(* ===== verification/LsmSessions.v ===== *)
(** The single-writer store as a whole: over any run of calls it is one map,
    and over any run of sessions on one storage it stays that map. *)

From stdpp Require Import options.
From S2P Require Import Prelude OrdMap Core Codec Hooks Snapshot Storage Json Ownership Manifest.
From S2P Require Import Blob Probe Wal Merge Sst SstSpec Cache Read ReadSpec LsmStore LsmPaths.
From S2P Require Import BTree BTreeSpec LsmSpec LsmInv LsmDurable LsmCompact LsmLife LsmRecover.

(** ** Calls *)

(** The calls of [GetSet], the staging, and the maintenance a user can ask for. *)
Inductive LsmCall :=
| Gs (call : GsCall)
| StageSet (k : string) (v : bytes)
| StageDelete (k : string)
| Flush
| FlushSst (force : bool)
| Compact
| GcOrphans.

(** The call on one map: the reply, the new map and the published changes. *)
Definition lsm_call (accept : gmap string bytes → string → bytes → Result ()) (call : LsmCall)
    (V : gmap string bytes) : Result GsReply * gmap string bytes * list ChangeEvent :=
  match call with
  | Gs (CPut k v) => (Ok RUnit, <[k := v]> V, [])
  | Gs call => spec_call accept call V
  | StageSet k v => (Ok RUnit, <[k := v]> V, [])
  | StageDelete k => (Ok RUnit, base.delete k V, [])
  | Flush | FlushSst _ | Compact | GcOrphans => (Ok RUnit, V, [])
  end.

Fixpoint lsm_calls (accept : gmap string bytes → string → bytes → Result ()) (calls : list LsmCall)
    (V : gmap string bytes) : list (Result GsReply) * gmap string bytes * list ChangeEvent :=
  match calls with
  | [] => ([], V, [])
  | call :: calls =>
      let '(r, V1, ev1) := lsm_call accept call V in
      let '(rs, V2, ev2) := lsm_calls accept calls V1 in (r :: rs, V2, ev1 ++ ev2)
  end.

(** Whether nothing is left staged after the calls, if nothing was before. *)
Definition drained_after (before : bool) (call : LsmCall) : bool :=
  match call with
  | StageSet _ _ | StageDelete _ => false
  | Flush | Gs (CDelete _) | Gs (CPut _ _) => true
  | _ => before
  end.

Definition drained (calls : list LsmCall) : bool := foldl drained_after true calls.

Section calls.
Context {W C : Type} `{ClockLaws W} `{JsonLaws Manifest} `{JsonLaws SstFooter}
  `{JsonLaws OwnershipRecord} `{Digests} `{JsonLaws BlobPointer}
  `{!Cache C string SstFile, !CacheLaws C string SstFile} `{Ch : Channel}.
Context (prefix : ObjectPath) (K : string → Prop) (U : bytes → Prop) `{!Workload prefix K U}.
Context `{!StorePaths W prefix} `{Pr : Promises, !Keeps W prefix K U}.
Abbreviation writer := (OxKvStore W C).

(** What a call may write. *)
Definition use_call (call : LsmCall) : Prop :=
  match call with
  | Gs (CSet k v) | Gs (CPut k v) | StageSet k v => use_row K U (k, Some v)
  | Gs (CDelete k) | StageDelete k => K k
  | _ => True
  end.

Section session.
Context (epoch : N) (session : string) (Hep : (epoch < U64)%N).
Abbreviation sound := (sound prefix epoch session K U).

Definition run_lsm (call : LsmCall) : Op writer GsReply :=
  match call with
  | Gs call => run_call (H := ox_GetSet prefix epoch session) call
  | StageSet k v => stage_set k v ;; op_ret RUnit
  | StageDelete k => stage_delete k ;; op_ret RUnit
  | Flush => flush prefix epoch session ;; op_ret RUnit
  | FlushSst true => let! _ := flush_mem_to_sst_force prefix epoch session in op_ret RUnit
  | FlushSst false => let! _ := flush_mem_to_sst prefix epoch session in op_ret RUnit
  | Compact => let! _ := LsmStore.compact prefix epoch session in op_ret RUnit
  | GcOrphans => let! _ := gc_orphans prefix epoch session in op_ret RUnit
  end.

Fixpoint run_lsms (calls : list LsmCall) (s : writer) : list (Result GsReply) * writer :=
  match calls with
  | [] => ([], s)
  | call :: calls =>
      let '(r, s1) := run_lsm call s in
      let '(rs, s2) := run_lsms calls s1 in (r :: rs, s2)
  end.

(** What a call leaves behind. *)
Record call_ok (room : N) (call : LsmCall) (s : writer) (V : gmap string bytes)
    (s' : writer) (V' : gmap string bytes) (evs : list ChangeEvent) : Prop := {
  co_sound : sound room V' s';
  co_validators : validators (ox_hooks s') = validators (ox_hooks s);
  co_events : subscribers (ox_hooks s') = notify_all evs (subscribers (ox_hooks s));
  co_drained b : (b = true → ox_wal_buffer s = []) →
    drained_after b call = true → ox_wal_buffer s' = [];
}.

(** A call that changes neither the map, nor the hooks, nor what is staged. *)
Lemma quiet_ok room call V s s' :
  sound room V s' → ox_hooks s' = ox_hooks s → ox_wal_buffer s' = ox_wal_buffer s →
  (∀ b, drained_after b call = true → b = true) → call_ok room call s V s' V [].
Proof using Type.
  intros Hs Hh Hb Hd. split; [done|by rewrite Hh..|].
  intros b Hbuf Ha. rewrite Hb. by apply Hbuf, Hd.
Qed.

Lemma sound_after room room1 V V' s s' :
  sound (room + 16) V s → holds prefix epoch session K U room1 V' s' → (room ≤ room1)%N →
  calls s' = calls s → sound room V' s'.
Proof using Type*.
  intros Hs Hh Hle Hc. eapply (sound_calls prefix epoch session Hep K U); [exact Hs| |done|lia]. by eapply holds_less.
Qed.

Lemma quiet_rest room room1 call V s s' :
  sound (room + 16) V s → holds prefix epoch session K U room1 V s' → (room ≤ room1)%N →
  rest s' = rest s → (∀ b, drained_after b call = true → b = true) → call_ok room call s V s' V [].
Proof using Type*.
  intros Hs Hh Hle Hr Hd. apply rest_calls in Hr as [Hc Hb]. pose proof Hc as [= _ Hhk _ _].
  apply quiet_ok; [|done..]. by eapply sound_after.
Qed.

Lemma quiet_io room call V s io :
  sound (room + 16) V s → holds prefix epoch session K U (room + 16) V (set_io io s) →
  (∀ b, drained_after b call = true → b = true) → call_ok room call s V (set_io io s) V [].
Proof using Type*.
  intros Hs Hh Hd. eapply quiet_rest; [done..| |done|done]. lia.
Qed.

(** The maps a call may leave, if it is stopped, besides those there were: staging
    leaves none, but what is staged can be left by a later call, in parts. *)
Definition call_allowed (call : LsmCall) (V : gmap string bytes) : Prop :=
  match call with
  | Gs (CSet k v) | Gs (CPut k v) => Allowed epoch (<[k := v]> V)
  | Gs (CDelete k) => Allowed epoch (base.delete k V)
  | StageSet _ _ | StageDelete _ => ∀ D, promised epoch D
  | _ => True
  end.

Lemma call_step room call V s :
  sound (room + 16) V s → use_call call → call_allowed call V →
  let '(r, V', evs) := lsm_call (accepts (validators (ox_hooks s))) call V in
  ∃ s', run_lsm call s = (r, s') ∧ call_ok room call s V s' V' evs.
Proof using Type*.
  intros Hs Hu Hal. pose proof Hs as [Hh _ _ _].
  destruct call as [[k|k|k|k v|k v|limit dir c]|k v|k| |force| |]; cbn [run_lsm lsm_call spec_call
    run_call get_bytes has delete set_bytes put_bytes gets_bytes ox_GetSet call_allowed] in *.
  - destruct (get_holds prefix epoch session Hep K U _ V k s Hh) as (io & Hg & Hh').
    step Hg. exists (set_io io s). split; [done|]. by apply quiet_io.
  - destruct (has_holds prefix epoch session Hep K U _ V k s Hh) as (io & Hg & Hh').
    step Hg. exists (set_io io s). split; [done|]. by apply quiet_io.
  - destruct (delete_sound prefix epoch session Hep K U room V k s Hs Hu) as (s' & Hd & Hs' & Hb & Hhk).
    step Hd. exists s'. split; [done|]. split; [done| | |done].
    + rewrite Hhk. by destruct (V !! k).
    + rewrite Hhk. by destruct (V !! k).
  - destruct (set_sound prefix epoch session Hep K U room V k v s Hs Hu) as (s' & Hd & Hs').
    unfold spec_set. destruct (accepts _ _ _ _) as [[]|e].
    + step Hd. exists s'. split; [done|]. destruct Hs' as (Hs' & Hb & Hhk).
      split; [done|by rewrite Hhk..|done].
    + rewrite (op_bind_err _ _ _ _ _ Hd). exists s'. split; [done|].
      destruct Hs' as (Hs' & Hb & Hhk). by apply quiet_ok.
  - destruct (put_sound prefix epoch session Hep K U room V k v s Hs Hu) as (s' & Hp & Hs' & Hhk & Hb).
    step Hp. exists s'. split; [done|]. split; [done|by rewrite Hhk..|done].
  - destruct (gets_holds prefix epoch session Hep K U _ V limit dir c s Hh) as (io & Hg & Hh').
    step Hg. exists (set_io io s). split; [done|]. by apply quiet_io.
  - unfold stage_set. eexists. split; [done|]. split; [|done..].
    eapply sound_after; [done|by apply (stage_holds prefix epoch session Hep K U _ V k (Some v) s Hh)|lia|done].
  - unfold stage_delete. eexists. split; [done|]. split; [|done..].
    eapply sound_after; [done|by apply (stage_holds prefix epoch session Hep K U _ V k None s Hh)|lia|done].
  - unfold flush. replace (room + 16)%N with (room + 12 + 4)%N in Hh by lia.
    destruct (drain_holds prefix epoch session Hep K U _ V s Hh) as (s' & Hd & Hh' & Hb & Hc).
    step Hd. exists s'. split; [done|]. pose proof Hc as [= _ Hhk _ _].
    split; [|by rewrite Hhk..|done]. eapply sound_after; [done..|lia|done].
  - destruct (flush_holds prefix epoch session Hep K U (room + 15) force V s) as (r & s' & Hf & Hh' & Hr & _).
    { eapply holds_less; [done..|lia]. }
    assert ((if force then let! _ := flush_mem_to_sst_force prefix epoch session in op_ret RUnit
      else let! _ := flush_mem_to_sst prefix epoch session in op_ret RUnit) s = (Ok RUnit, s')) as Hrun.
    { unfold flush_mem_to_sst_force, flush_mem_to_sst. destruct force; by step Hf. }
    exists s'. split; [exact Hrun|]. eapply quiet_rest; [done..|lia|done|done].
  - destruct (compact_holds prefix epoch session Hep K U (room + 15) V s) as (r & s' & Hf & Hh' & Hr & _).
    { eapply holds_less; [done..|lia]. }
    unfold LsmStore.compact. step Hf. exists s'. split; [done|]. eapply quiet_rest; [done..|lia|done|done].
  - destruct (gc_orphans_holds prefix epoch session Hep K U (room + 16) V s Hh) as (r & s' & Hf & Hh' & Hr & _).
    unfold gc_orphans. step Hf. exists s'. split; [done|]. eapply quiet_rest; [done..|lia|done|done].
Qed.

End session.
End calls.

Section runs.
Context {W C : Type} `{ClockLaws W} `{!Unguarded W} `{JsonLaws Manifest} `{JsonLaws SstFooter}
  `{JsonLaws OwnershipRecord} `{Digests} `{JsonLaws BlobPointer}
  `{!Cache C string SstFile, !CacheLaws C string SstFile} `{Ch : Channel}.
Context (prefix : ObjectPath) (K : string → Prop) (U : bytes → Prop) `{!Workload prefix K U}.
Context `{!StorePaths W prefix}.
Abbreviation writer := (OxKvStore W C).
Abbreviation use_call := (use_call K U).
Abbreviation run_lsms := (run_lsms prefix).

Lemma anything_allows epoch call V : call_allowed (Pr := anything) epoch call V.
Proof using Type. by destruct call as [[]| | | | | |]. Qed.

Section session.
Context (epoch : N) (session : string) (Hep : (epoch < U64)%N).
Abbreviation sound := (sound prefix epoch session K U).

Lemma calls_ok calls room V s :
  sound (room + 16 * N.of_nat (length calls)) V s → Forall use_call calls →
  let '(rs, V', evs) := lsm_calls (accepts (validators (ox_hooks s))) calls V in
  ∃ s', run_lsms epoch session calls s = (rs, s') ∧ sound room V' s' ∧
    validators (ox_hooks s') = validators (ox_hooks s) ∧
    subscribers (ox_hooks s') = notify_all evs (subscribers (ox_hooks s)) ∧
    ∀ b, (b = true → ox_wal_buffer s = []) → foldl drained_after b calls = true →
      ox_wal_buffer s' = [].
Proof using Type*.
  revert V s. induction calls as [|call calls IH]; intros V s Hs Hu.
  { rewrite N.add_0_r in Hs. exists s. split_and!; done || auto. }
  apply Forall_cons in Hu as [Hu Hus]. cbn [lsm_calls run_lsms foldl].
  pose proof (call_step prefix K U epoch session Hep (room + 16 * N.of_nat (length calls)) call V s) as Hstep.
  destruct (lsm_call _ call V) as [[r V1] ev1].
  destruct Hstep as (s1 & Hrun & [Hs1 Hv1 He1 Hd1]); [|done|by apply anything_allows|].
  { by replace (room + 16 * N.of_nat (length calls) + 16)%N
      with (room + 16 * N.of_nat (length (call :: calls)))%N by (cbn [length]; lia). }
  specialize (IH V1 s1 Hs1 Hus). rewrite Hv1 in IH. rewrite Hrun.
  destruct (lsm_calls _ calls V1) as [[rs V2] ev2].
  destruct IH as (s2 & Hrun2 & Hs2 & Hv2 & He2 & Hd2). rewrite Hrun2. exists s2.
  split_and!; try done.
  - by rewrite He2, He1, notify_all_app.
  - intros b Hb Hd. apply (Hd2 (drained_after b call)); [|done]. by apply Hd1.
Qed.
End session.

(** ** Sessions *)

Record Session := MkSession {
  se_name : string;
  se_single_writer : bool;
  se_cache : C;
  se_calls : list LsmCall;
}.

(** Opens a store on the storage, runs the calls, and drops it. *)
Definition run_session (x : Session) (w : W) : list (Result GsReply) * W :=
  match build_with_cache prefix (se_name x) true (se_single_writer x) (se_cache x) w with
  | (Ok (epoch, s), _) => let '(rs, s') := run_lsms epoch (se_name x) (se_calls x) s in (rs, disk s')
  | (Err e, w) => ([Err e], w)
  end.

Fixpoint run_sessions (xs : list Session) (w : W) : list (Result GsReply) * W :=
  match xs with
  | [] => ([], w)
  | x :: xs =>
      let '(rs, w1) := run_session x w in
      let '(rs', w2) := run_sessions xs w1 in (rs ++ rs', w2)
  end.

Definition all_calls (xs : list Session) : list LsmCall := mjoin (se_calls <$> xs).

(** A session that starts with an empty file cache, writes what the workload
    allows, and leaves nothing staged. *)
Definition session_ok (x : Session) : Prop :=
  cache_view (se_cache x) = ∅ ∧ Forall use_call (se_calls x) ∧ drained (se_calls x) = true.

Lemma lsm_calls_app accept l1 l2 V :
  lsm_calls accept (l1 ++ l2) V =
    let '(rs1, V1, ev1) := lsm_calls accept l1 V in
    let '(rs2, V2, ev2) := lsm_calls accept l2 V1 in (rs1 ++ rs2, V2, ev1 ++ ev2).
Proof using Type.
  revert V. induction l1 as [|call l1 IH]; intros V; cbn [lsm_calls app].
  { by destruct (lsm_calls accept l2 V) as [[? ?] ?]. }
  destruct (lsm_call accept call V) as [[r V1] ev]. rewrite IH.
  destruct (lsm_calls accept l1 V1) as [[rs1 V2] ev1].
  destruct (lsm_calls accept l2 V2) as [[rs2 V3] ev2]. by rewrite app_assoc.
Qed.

* _YOUR OBJECTIVE_:
For the word "induction", find every line in the data that holds it and copy that line.

* _ANSWER BOX_:
  revert V s. induction calls as [|call calls IH]; intros V s Hs Hu.
  revert V. induction l1 as [|call l1 IH]; intros V; cbn [lsm_calls app].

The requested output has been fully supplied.